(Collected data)
********

(* ===== verification/Dump.v ===== *)
(** Printing the emulator as control sequences (ctmux/avt/src/parser.rs: [dump],
    [dump_function], [Parser::dump]; terminal.rs: [Terminal::dump]; vt.rs: [Vt::dump]): a
    screen checkpoint is a text that a fresh emulator turns back into the screen. *)

From S2P Require Import Prelude.
From S2P Require Import Cells.
From S2P Require Import Lines.
From S2P Require Import Buffers.
From S2P Require Import Functions.
From S2P Require Import Tabs.
From S2P Require Import Parser.
From S2P Require Import Terminal.
From S2P Require Import Vt.

(** * Numbers and sequences *)

(** [to_string] of an unsigned integer of up to 64 bits *)
Fixpoint decimal_go (fuel : nat) (n : N) : list char :=
  match fuel with
  | 0 => []
  | S fuel => if (n <? 10)%N then [48 + n]%N else decimal_go fuel (n / 10) ++ [48 + n `mod` 10]%N
  end.
Definition decimal (n : N) : list char := decimal_go 20 n.

(** [join] *)
Fixpoint join (sep : char) (l : list (list char)) : list char :=
  match l with
  | [] => []
  | [s] => s
  | s :: l => s ++ sep :: join sep l
  end.

Definition push_esc (intermediate : option char) (final_char : char) : list char :=
  0x1b%N :: option_list intermediate ++ [final_char].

********

**WORK REQUIRED**
Return the lines beginning at the one that contains "From S2P Require Import Functions." and continuing through the last line of the data, exactly as they stand and without any others.

**EXERCISE SOLUTION**
From S2P Require Import Functions.
From S2P Require Import Tabs.
From S2P Require Import Parser.
From S2P Require Import Terminal.
From S2P Require Import Vt.

(** * Numbers and sequences *)

(** [to_string] of an unsigned integer of up to 64 bits *)
Fixpoint decimal_go (fuel : nat) (n : N) : list char :=
  match fuel with
  | 0 => []
  | S fuel => if (n <? 10)%N then [48 + n]%N else decimal_go fuel (n / 10) ++ [48 + n `mod` 10]%N
  end.
Definition decimal (n : N) : list char := decimal_go 20 n.

(** [join] *)
Fixpoint join (sep : char) (l : list (list char)) : list char :=
  match l with
  | [] => []
  | [s] => s
  | s :: l => s ++ sep :: join sep l
  end.

Definition push_esc (intermediate : option char) (final_char : char) : list char :=
  0x1b%N :: option_list intermediate ++ [final_char].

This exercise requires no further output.